Hank, what is so technically difficult about nuclear waste that the experts have to work hard? This isn’t to say that all the t’s have been crossed and i’s dotted on Yucca Mountain, or the French plan, but are the biggest difficulties technical or societal?
Edward Greisch posts:
[[Solar & wind alternatives are neither adequate nor available at night when there is no wind nor environmentally sound. See:]]
The wind stops blowing at night???
Edward Greisch reposts the old chestnut:
[[Natural background radiation is 1000 times what you get from a nuclear power plant ]]
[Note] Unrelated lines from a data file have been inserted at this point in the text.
Definition get_or_create_archive_status_store (board_dir : path) : io StatusStore :=
  do! found := look (get_archive_status_store board_dir) in
  match found with
  | Some store => ret store
  | None =>
      let archive_dir := board_dir ++ [default [] (head ARCHIVE_STATUS_CANDIDATES)] in
      do! _ := create_dir_all archive_dir in ret (Directory archive_dir)
  end.

(** ** Names in a folder-backed store *)

(** The sort key: managed completions first, then the name without its case. *)
Definition order_key (name : text) : bool * text :=
  let name := to_lowercase U name in (front_order_rank name == None, name).

Definition key_le (a b : bool * text) : bool :=
  match a.1, b.1 with
  | false, true => true
  | true, false => false
  | _, _ => text_le a.2 b.2
  end.

Definition visible (name : text) : bool := negb (starts_with (str ".") name).

Definition task_names (names : list text) : list text :=
  sort_by (fun a b => key_le (order_key a) (order_key b)) (List.filter visible names).

Definition directory_task_paths (dir : path) : io (list path) :=
  do! present := look (exists_path dir) in
  if negb present then ret []
  else
    do! names := read_dir dir in
    ret ((fun name => dir ++ [name]) <$> task_names names).

Definition title_from_path (p : path) : text :=
  let name := strip_order_prefix (default (str "task") (file_name p)) in
  let title := (fun c => if ((c =? 45) || (c =? 95))%N then 32%N else c) <$> file_stem name in
  if trim title == [] then str "task" else title.

(** [unique_child_path]: the unbounded loop from 2 is cut after [fuel] names;
    more are never needed than the directory has entries. *)
Fixpoint unique_name (fuel : nat) (taken : text -> bool) (stem ext : text) (idx : N) : option text :=
  match fuel with
  | O => None
  | S fuel' =>
      let candidate := stem ++ str "-" ++ decimal idx ++ ext in
      if taken candidate then unique_name fuel' taken stem ext (idx + 1) else Some candidate
  end.

Definition unique_child_name (dir : path) (preferred_name : text) (s : node) : text :=
  let taken name := exists_path (dir ++ [name]) s in
  if taken preferred_name then
    let ext := match extension preferred_name with Some e => str "." ++ e | None => [] end in
    default preferred_name
      (unique_name (S (length (child_names dir s))) taken (file_stem preferred_name) ext 2)
  else preferred_name.

Definition unique_child_path (dir : path) (preferred_name : text) (s : node) : path :=
  dir ++ [unique_child_name dir preferred_name s].

Definition order_prefix (n : nat) : text := zero_padded 4 (N.of_nat n) ++ str "-".

(** [front_order_rank] of the names, the smallest of them. *)
Definition min_rank (ranks : list N) : option N :=
  match ranks with [] => None | r :: rs => Some (foldl N.min r rs) end.

Definition task_name_without_reordering (dir : path) (name : text) (prepend : bool) : io text :=
  do! paths := directory_task_paths dir in
  if negb prepend then ret (order_prefix (length paths + 1) ++ name)
  else
    let ranks := omap (fun p => file_name p ≫= front_order_rank) paths in
    match default u64_max (min_rank ranks) with
    | 0%N => fail NoRoomToPrepend
    | rank => ret (str "0000-" ++ zero_padded 20 (rank - 1) ++ str "-" ++ name)
    end.

(** ** Reading tasks *)

Definition markdown_entry (il : nat * text) : option TaskEntry :=
  task_text ← strip_prefix (str "- ") il.2;
  Some (task_entry_from_text (MarkdownLine (N.of_nat il.1)) task_text task_text false).

Definition read_markdown_entries (p : path) : io (list TaskEntry) :=
  do! content := read_to_string p in
  ret (omap markdown_entry (imap pair (lines content))).

Definition read_directory_task_content (p : path) (s : node) : option text :=
  head (omap (fun name => match get (p ++ [name]) s with
                          | Some (File c _) => Some c
                          | _ => None
                          end) TASK_DETAIL_FILES).

Definition read_directory_entry (p : path) : io TaskEntry :=
  do! dir := look (is_dir p) in
  let fallback := title_from_path p in
  do! content :=
    (if dir then
       do! detail := look (read_directory_task_content p) in ret (default fallback detail)
     else read_to_string p) in
  let summary := default fallback (first_sentence (Thinking.strip (strip_coordination content))) in
  let '(description, metadata) := split_description_metadata summary in
  do! subtasks := look (board_has_any_status_store p) in
  ret (mkEntry (PathSource p dir) description content metadata (dir && subtasks)).

Definition read_directory_entries (p : path) : io (list TaskEntry) :=
  do! paths := directory_task_paths p in map_io read_directory_entry paths.

Definition read_task_entries (board_dir : path) (status : TaskStatus) : io (list TaskEntry) :=
  do! store := get_status_store board_dir status in
  match store with
  | MarkdownFile p => read_markdown_entries p
  | Directory p => read_directory_entries p
  end.

Definition read_archived_task_entries (board_dir : path) : io (list TaskEntry) :=
  do! store := look (get_archive_status_store board_dir) in
  match store with
  | Some (MarkdownFile p) => read_markdown_entries p
  | Some (Directory p) => read_directory_entries p
  | None => ret []
  end.

(** [task_index] counts from 1; the caller has rejected 0. *)
Definition task_entry_at (board_dir : path) (status : TaskStatus) (task_index : nat)
    : io TaskEntry :=
  do! entries := read_task_entries board_dir status in
  match entries !! (task_index - 1) with
  | Some entry => ret entry
  | None => fail IndexOutOfRange
  end.

(** ** Writing files *)

(** [replace_file_atomically]: the file is exchanged in one step, or not at
    all. *)
Definition replace_file_atomically (p : path) (content : text) : io unit := fun s =>
  match get p s with
  | None => (Err Io, s)
  | Some (File _ true) => (Err ReadOnlyFile, s)
  | Some (File _ false) => (Ok tt, put p (Some (File content false)) s)
  | Some (Dir _) => (Err Io, s)
  end.

Definition write_lines (p : path) (ls : list text) : io unit :=
  let updated_content := join [10%N] ls in
  replace_file_atomically p
    (match updated_content with [] => [] | _ => updated_content ++ [10%N] end).

Definition write_new_task_file_atomically (p : path) (content : text) : io unit := fun s =>
  if negb (is_dir (parent p) s) then (Err Io, s)
  else if exists_path p s then (Err ReplacesTask, s)
  else (Ok tt, put p (Some (File content false)) s).

Definition cleanup_clt_atomic_task_temporaries_in_directory (dir : path) : io nat :=
  do! present := look (is_dir dir) in
  if negb present then ret 0
  else
    do! names := read_dir dir in
    do! temporaries := look (fun s =>
      List.filter (fun name => is_clt_atomic_task_temporary_name name && is_file (dir ++ [name]) s)
        names) in
    do! _ := for_each (fun name => remove_file (dir ++ [name])) temporaries in
    ret (length temporaries).

Definition cleanup_clt_atomic_task_temporaries (board_dir : path) : io nat :=
  do! removed := cleanup_clt_atomic_task_temporaries_in_directory board_dir in
  do! more := map_io (fun status =>
    cleanup_clt_atomic_task_temporaries_in_directory (board_dir ++ [Status.as_str status]))
    TASK_STATUSES in
  ret (removed + foldr Nat.add 0 more).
This is true only for plants in “normal operation.” In practice, every nuclear plant in the world has “unplanned releases” from time to time, some of them newsworthy, but all reported.
Jim, thank you for the signal analysis and prediction in 89. To my naive eye, it looks like the curve in the ’00s departs significantly from the linear downward trend of the previous decades. The dynamics seem to have changed around 1999, with a new higher frequency component. If I were to pick a tipping point year, I’d call it around 2002 — that’s when it all seems to start going south.
Can you post a sketch for me of what your recovery curve looks like? Is there a particular reason why you suspect September 2007/8 to be the inflection point?
Karen Street wrote:
A report along those lines was already produced four years ago.
In July 2003, a team of researchers from MIT and Harvard published a report entitled The Future of Nuclear Power which advocated an expansion of nuclear electricity generation as part of the overall approach to reducing carbon emissions.
The report looked at a scenario under which worldwide nuclear electricity generation would be approximately tripled from current levels by 2050, eg. by deploying 1000 new 1000 MWe reactors, thereby keeping nuclear’s share of electricity generation approximately constant (actually, increasing it from 17 percent to 19 percent), which the report said would “displace a significant amount of carbon-emitting fossil fuel generation”, approximately 1,800 million tonnes if all the displaced generatin was coal-fired.
The report identified four key “unresolved problems” as obstacles to an expansion of nuclear power:
These sobering observations — in a report that recommends a threefold expansion of nuclear electricity generation — are in contrast to the comments of too many nuclear proponents who tend to dismiss concerns about nuclear power as the emotional imaginings of anti-nuclear zealots. The problems are real and the concerns are well-founded.
#87
No he means a coal plant produces more air-borne radiation than a nuclear plant but background radiation dwarfs both. The real radiation issue is about the liquid and solid waste though. However some reactor designs can burn the waste so that issue should die off. But since Uranium is rather scarcer than coal, it’s likely we’ll soon need to use Thorium fuel. Perhaps even Greenpeace might eventually accept Thorium, since it seems quite harmless stuff.